> [Exercise aim]
In the material below, find the line containing "bool_decide_eq_false_2 by done." and the line containing "intros ns n c.", then reproduce exactly both of them and every line between, and nothing else.

======== Material for this task ========

(* ===== verification/RegistrationProps.v ===== *)
(** * RegistrationProps: what a start of the webhook guarantees

    The registration with the API server, with a start beside the configuration of version 2.7.0
    in a small cluster. *)

From stdpp Require Import base gmap strings list sets.
From Stdlib Require Import Ascii ZArith.
From coqutil Require Import Datatypes.RecordSetters.
From S2P Require Import Prelude Steps Api Memory Version Webhook VolumeApi VolumeMemory VolumeWebhook Registration BackupFacts RegistrationFacts Keyed Fixtures.
Import DoubleBraceUpdate.

Section registration.
Context {W : Type} `{OpenebsApi} `{VolumeApi} `{PodEnv} `{BuildInfo} `{!Env W} `{!Crypto W}.
Context `{!ResourceClient W Secret} `{!ResourceClient W Service} `{!ResourceClient W ValidatingWebhookConfiguration}.
Context `{!ObjectStore W Secret} `{!ObjectStore W Service} `{!ObjectStore W ValidatingWebhookConfiguration}.
Context `{!CreateReturns W Secret} `{!Apart W Secret Service} `{!Apart W Secret ValidatingWebhookConfiguration}.
Context `{!Apart W Service ValidatingWebhookConfiguration}.
Context `{!Apart W ValidatingWebhookConfiguration Secret} `{!Apart W ValidatingWebhookConfiguration Service}.
Context `{!RemovesObjects W ValidatingWebhookConfiguration}.

(** C10: a start of the webhook that reports success leaves a secret with a root certificate, the
    service and a registration of the current version.  A registration that was missing or older
    than 2.8.0 is new: its one webhook points to the service, trusts the root certificate of the
    secret and has the four rules.  Every other registration keeps its webhooks: the step of the
    upgrade that adds the rule for namespaces never applies, and the certificate it trusts stays
    also when the secret is new. *)
Theorem registration_complete owner ns (w w' : W) :
  distinct_labels → quiet_crypto → plain_configs w → getOpenebsNamespace = OK ns →
  InitValidationServer owner w = (Ret None, w') →
  ∃ (s : Secret) (svc : Service) (c : ValidatingWebhookConfiguration) root,
    rGet w' ns validatorSecret = OK s ∧ sec_Data s !! rootCrt = Some root ∧
    rGet w' ns validatorServiceName = OK svc ∧ rGet w' "" validatorWebhook = OK c ∧
    is_current c = true ∧
    vwc_Webhooks c = webhooks_after (rGet w "" validatorWebhook) (webhook_handler ns validatorServiceName root).
Proof. apply registered_objects. Qed.
End registration.

(** ** A start in a small cluster *)

Record webhook_cluster := {
  wc_secrets : gmap (string * string) Secret;
  wc_services : gmap (string * string) Service;
  wc_configs : gmap (string * string) ValidatingWebhookConfiguration;
  wc_keys : nat;
}.
#[export] Instance wc_stored_secrets : Stored webhook_cluster Secret :=
  {| store_of := wc_secrets; with_store m w := w {{ wc_secrets := m }} |}.
#[export] Instance wc_stored_services : Stored webhook_cluster Service :=
  {| store_of := wc_services; with_store m w := w {{ wc_services := m }} |}.
#[export] Instance wc_stored_configs : Stored webhook_cluster ValidatingWebhookConfiguration :=
  {| store_of := wc_configs; with_store m w := w {{ wc_configs := m }} |}.
#[export] Instance wc_part_secrets : StoredLaws webhook_cluster Secret.
Proof. split; by intros. Qed.
#[export] Instance wc_part_services : StoredLaws webhook_cluster Service.
Proof. split; by intros. Qed.
#[export] Instance wc_part_configs : StoredLaws webhook_cluster ValidatingWebhookConfiguration.
Proof. split; by intros. Qed.
#[export] Instance wc_clients {Obj} `{HasMeta Obj} `{!Stored webhook_cluster Obj} :
  ResourceClient webhook_cluster Obj | 0 := keyed_client webhook_cluster Obj.
#[export] Instance wc_stores {Obj} `{MetaLaws Obj} `{!Stored webhook_cluster Obj} `{!StoredLaws webhook_cluster Obj} :
  ObjectStore webhook_cluster Obj.
Proof. apply keyed_store. Qed.
Ltac wc_apart := notypeclasses refine keyed_apart; split; by intros.
#[export] Instance wc_secret_service : Apart webhook_cluster Secret Service.
Proof. wc_apart. Qed.
#[export] Instance wc_secret_config : Apart webhook_cluster Secret ValidatingWebhookConfiguration.
Proof. wc_apart. Qed.
#[export] Instance wc_service_config : Apart webhook_cluster Service ValidatingWebhookConfiguration.
Proof. wc_apart. Qed.
#[export] Instance wc_config_secret : Apart webhook_cluster ValidatingWebhookConfiguration Secret.
Proof. wc_apart. Qed.
#[export] Instance wc_config_service : Apart webhook_cluster ValidatingWebhookConfiguration Service.
Proof. wc_apart. Qed.
#[export] Instance wc_env : Env webhook_cluster :=
  {| rand_String _ w := ("r", w); Now _ := 1600000000%Z; Event _ w := w;
     rPatch _ n _ w := (Err (APIError NotFound n), w) |}.

(** Keys are numbers, and a certificate is its name and the number of its key. *)
#[export] Instance wc_crypto : Crypto webhook_cluster := {|
  rsa_PrivateKey := nat;
  x509_Certificate := string * nat;
  rsa_GenerateKey _ w := (OK (wc_keys w), w {{ wc_keys ::= S }});
  cryptorand_Int _ w := (OK 7%Z, w);
  certutil_NewSelfSignedCACert c k w := (OK (cc_CommonName c, k), w);
  x509_CreateCertificate t _ k _ w := (OK (ct_CommonName t), w);
  x509_ParseCertificate b := OK (b, 0%nat);
  x509_MarshalPKCS1PrivateKey k := "key";
  cert_NotBefore _ := 0%Z;
  cert_Raw c := c.1;
  pem_EncodeToMemory t b := t +:+ " " +:+ b;
  net_ParseIP s := Some s;
|}.
#[export] Instance webhook_pod : PodEnv := {|
  os_LookupEnv n := if bool_decide (n = OpenEBSNamespace) then Some "openebs" else None;
  GetServiceAccountName := "openebs-cstor-operator";
  GetOpenEBSImagePullSecrets := "";
  GetImagePullSecrets _ := [];
  GetOpenebsBaseDirPath := "/var/openebs";
|}.

#[export] Instance wc_create_returns : CreateReturns webhook_cluster Secret.
Proof.
  split. intros o o' w w'. cbn. destruct (wc_secrets w !! (namespace o, name o)); [done|]. intros [= <- <-]. cbn.
  by rewrite lookup_insert_eq.
Qed.
#[export] Instance wc_removes : RemovesObjects webhook_cluster ValidatingWebhookConfiguration.
Proof.
  split.
  - intros ns n o w w'. cbn. case_bool_decide; [done|]. destruct (wc_configs w !! (ns, n)) as [c|] eqn:Hc; [|done].
    intros [= <-] Hf Hd [= <-]. assert (finalizers c = []) as Hn by exact Hf.
    unfold store_delete. rewrite bool_decide_eq_true_2 by exact Hn.
    cbn. unfold constant. rewrite lookup_delete_eq. eauto.
  - intros o w l ns n [= <-] Hg Hl. apply list_elem_of_filter. cbn in Hg.
    destruct (wc_configs w !! (ns, n)) as [c|] eqn:Hc; [|done]. injection Hg as <-. split.
    + split; [right; by destruct (place_key (ns, n) c)|]. unfold matches. rewrite bool_decide_eq_false_2 by done.
      change (parse_selector webhookLabel) with (Some [("openebs.io/component-name", "cstor-admission-webhook")]).
      cbn [forallb]. by rewrite bool_decide_eq_true_2.
    + apply list_elem_of_fmap. exists ((ns, n), c). split; [done|]. by apply elem_of_map_to_list.
Qed.

(** The owner, and the cluster with the configuration of version 2.7.0, which has no rule for
    namespaces. *)
Definition webhook_owner : OwnerReference :=
  {| or_apiVersion := "apps/v1"; or_kind := "Deployment"; or_name := "openebs-cstor-admission-server"; or_uid := "u1";
     or_controller := Some true; or_blockOwnerDeletion := Some true |}.
Definition config_2_7 : ValidatingWebhookConfiguration :=
  (webhook_config webhook_owner validatorWebhook "openebs" validatorServiceName "old root")
    {{ vwc_Webhooks ::= fmap (λ h, h {{ wh_Rules := [pvcRule; cspcRule] }}) }}
    {{ vwc_meta ::= λ m, meta_with_labels (<[OpenEBSVersionLabelKey := "2.7.0"]> (om_labels m)) m }}.
Definition w_2_7 : webhook_cluster :=
  {| wc_secrets := ∅; wc_services := ∅; wc_configs := {[("", validatorWebhook) := config_2_7]}; wc_keys := 0 |}.
Definition w_started : webhook_cluster := final (InitValidationServer webhook_owner) w_2_7.

Lemma w_2_7_plain : plain_configs w_2_7.
Proof.
  intros ns n c. cbn. destruct (decide (("", validatorWebhook) = (ns, n))) as [[= <- <-]|Hne].
  - rewrite lookup_singleton_eq. intros [= <-]. by split_and!.
  - by rewrite lookup_singleton_ne.
Qed.
Lemma wc_quiet : quiet_crypto (W:=webhook_cluster).
Proof. unfold quiet_crypto. split_and!; intros; by apply keyed_same. Qed.

(** The old configuration is replaced. *)
Lemma registration_complete_witness :
  InitValidationServer webhook_owner w_2_7 = (Ret None, w_started) ∧
  ∃ (s : Secret) (svc : Service) (c : ValidatingWebhookConfiguration) root,
    rGet w_started "openebs" validatorSecret = OK s ∧ sec_Data s !! rootCrt = Some root ∧
    rGet w_started "openebs" validatorServiceName = OK svc ∧ rGet w_started "" validatorWebhook = OK c ∧
    is_current c = true ∧ vwc_Webhooks c = [webhook_handler "openebs" validatorServiceName root].
Proof.
  assert (Hr : InitValidationServer webhook_owner w_2_7 = (Ret None, w_started)) by (vm_compute; reflexivity).
  split; [exact Hr|].
  destruct (registration_complete webhook_owner "openebs" w_2_7 w_started) as (s & svc & c & root & Hs & Hd & Hv & Hc & Hcur & Hw);
    [|apply wc_quiet|apply w_2_7_plain|reflexivity|exact Hr|].
  { unfold distinct_labels. rewrite !not_elem_of_cons. split_and!; [discriminate..|apply not_elem_of_nil]. }
  exists s, svc, c, root. split_and!; [exact Hs|exact Hd|exact Hv|exact Hc|exact Hcur|]. rewrite Hw.
  assert (outdated config_2_7 = true) as Ho by (vm_compute; reflexivity).
  change (rGet w_2_7 "" validatorWebhook) with (OK config_2_7). cbn [webhooks_after].
  rewrite Ho. reflexivity.
Defined.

========

> [Output for this exercise]
    + split; [right; by destruct (place_key (ns, n) c)|]. unfold matches. rewrite bool_decide_eq_false_2 by done.
      change (parse_selector webhookLabel) with (Some [("openebs.io/component-name", "cstor-admission-webhook")]).
      cbn [forallb]. by rewrite bool_decide_eq_true_2.
    + apply list_elem_of_fmap. exists ((ns, n), c). split; [done|]. by apply elem_of_map_to_list.
Qed.

(** The owner, and the cluster with the configuration of version 2.7.0, which has no rule for
    namespaces. *)
Definition webhook_owner : OwnerReference :=
  {| or_apiVersion := "apps/v1"; or_kind := "Deployment"; or_name := "openebs-cstor-admission-server"; or_uid := "u1";
     or_controller := Some true; or_blockOwnerDeletion := Some true |}.
Definition config_2_7 : ValidatingWebhookConfiguration :=
  (webhook_config webhook_owner validatorWebhook "openebs" validatorServiceName "old root")
    {{ vwc_Webhooks ::= fmap (λ h, h {{ wh_Rules := [pvcRule; cspcRule] }}) }}
    {{ vwc_meta ::= λ m, meta_with_labels (<[OpenEBSVersionLabelKey := "2.7.0"]> (om_labels m)) m }}.
Definition w_2_7 : webhook_cluster :=
  {| wc_secrets := ∅; wc_services := ∅; wc_configs := {[("", validatorWebhook) := config_2_7]}; wc_keys := 0 |}.
Definition w_started : webhook_cluster := final (InitValidationServer webhook_owner) w_2_7.

Lemma w_2_7_plain : plain_configs w_2_7.
Proof.
  intros ns n c. cbn. destruct (decide (("", validatorWebhook) = (ns, n))) as [[= <- <-]|Hne].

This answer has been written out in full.